• **WHAT IS BEING ASKED**: Write out the records word for word.

• **EXTRACTED RECORDS**:
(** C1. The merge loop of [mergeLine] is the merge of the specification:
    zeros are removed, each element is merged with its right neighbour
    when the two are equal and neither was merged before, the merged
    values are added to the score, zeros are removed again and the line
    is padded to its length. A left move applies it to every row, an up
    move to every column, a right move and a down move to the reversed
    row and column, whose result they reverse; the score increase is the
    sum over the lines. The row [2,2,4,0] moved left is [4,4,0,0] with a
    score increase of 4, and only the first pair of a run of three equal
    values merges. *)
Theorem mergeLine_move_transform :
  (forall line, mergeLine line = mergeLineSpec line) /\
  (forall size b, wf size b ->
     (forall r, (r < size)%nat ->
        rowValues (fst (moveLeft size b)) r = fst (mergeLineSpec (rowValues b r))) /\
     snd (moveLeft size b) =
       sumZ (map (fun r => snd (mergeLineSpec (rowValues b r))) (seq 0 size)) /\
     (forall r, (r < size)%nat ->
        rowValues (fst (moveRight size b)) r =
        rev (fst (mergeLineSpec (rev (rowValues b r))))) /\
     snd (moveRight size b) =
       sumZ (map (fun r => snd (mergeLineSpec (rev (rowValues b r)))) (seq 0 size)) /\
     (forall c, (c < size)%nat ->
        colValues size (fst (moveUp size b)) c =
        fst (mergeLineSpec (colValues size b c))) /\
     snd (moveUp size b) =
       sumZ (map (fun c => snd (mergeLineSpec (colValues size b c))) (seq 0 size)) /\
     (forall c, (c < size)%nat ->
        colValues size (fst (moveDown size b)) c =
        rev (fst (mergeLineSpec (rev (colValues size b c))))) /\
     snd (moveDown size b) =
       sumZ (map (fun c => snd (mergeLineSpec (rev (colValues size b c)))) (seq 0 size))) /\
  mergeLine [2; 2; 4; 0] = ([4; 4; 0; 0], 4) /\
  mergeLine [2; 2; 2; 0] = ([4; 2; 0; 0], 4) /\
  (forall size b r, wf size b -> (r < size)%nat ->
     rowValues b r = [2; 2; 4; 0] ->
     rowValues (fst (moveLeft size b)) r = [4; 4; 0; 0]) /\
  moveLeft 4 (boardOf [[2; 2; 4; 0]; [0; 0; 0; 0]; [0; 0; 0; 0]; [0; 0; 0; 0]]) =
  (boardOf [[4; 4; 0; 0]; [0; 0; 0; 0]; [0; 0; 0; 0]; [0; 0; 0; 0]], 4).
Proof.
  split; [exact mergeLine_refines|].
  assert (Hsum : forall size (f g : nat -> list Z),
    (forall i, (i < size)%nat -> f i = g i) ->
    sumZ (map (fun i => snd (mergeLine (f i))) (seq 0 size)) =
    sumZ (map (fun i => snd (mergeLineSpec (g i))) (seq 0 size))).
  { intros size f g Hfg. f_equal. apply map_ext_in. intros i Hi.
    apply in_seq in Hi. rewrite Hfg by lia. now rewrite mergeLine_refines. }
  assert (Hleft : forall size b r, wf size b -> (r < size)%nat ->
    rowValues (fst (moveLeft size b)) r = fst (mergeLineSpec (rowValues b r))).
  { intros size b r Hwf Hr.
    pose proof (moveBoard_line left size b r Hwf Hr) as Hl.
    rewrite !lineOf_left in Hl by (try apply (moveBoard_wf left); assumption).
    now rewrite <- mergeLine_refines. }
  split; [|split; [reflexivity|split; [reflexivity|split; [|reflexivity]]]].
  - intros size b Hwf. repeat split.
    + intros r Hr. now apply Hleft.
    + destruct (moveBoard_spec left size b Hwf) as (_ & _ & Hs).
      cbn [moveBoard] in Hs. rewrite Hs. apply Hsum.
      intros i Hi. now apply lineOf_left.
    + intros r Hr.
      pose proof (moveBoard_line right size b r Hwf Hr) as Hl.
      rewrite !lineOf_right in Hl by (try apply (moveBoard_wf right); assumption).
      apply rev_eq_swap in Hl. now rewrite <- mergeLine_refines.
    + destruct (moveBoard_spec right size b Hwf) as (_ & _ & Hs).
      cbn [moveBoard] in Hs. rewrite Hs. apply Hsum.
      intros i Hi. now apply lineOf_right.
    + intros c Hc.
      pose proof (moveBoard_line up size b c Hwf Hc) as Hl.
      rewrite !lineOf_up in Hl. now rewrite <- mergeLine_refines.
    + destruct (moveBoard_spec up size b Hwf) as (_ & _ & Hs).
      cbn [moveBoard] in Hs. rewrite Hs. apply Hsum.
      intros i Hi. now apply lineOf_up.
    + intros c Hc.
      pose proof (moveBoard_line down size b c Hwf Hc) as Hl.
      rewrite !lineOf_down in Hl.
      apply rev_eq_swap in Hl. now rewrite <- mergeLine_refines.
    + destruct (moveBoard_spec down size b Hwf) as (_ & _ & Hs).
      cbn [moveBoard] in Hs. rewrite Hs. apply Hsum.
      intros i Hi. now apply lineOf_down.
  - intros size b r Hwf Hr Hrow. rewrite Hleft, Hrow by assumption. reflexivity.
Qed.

• **RESPONSE FOR THIS EXERCISE**:
(** C1. The merge loop of [mergeLine] is the merge of the specification:
    zeros are removed, each element is merged with its right neighbour
    when the two are equal and neither was merged before, the merged
    values are added to the score, zeros are removed again and the line
    is padded to its length. A left move applies it to every row, an up
    move to every column, a right move and a down move to the reversed
    row and column, whose result they reverse; the score increase is the
    sum over the lines. The row [2,2,4,0] moved left is [4,4,0,0] with a
    score increase of 4, and only the first pair of a run of three equal
    values merges. *)
Theorem mergeLine_move_transform :
  (forall line, mergeLine line = mergeLineSpec line) /\
  (forall size b, wf size b ->
     (forall r, (r < size)%nat ->
        rowValues (fst (moveLeft size b)) r = fst (mergeLineSpec (rowValues b r))) /\
     snd (moveLeft size b) =
       sumZ (map (fun r => snd (mergeLineSpec (rowValues b r))) (seq 0 size)) /\
     (forall r, (r < size)%nat ->
        rowValues (fst (moveRight size b)) r =
        rev (fst (mergeLineSpec (rev (rowValues b r))))) /\
     snd (moveRight size b) =
       sumZ (map (fun r => snd (mergeLineSpec (rev (rowValues b r)))) (seq 0 size)) /\
     (forall c, (c < size)%nat ->
        colValues size (fst (moveUp size b)) c =
        fst (mergeLineSpec (colValues size b c))) /\
     snd (moveUp size b) =
       sumZ (map (fun c => snd (mergeLineSpec (colValues size b c))) (seq 0 size)) /\
     (forall c, (c < size)%nat ->
        colValues size (fst (moveDown size b)) c =
        rev (fst (mergeLineSpec (rev (colValues size b c))))) /\
     snd (moveDown size b) =
       sumZ (map (fun c => snd (mergeLineSpec (rev (colValues size b c)))) (seq 0 size))) /\
  mergeLine [2; 2; 4; 0] = ([4; 4; 0; 0], 4) /\
  mergeLine [2; 2; 2; 0] = ([4; 2; 0; 0], 4) /\
  (forall size b r, wf size b -> (r < size)%nat ->
     rowValues b r = [2; 2; 4; 0] ->
     rowValues (fst (moveLeft size b)) r = [4; 4; 0; 0]) /\
  moveLeft 4 (boardOf [[2; 2; 4; 0]; [0; 0; 0; 0]; [0; 0; 0; 0]; [0; 0; 0; 0]]) =
  (boardOf [[4; 4; 0; 0]; [0; 0; 0; 0]; [0; 0; 0; 0]; [0; 0; 0; 0]], 4).
Proof.
  split; [exact mergeLine_refines|].
  assert (Hsum : forall size (f g : nat -> list Z),
    (forall i, (i < size)%nat -> f i = g i) ->
    sumZ (map (fun i => snd (mergeLine (f i))) (seq 0 size)) =
    sumZ (map (fun i => snd (mergeLineSpec (g i))) (seq 0 size))).
  { intros size f g Hfg. f_equal. apply map_ext_in. intros i Hi.
    apply in_seq in Hi. rewrite Hfg by lia. now rewrite mergeLine_refines. }
  assert (Hleft : forall size b r, wf size b -> (r < size)%nat ->
    rowValues (fst (moveLeft size b)) r = fst (mergeLineSpec (rowValues b r))).
  { intros size b r Hwf Hr.
    pose proof (moveBoard_line left size b r Hwf Hr) as Hl.
    rewrite !lineOf_left in Hl by (try apply (moveBoard_wf left); assumption).
    now rewrite <- mergeLine_refines. }
  split; [|split; [reflexivity|split; [reflexivity|split; [|reflexivity]]]].
  - intros size b Hwf. repeat split.
    + intros r Hr. now apply Hleft.
    + destruct (moveBoard_spec left size b Hwf) as (_ & _ & Hs).
      cbn [moveBoard] in Hs. rewrite Hs. apply Hsum.
      intros i Hi. now apply lineOf_left.
    + intros r Hr.
      pose proof (moveBoard_line right size b r Hwf Hr) as Hl.
      rewrite !lineOf_right in Hl by (try apply (moveBoard_wf right); assumption).
      apply rev_eq_swap in Hl. now rewrite <- mergeLine_refines.
    + destruct (moveBoard_spec right size b Hwf) as (_ & _ & Hs).
      cbn [moveBoard] in Hs. rewrite Hs. apply Hsum.
      intros i Hi. now apply lineOf_right.
    + intros c Hc.
      pose proof (moveBoard_line up size b c Hwf Hc) as Hl.
      rewrite !lineOf_up in Hl. now rewrite <- mergeLine_refines.
    + destruct (moveBoard_spec up size b Hwf) as (_ & _ & Hs).
      cbn [moveBoard] in Hs. rewrite Hs. apply Hsum.
      intros i Hi. now apply lineOf_up.
    + intros c Hc.
      pose proof (moveBoard_line down size b c Hwf Hc) as Hl.
      rewrite !lineOf_down in Hl.
      apply rev_eq_swap in Hl. now rewrite <- mergeLine_refines.
    + destruct (moveBoard_spec down size b Hwf) as (_ & _ & Hs).
      cbn [moveBoard] in Hs. rewrite Hs. apply Hsum.
      intros i Hi. now apply lineOf_down.
  - intros size b r Hwf Hr Hrow. rewrite Hleft, Hrow by assumption. reflexivity.
Qed.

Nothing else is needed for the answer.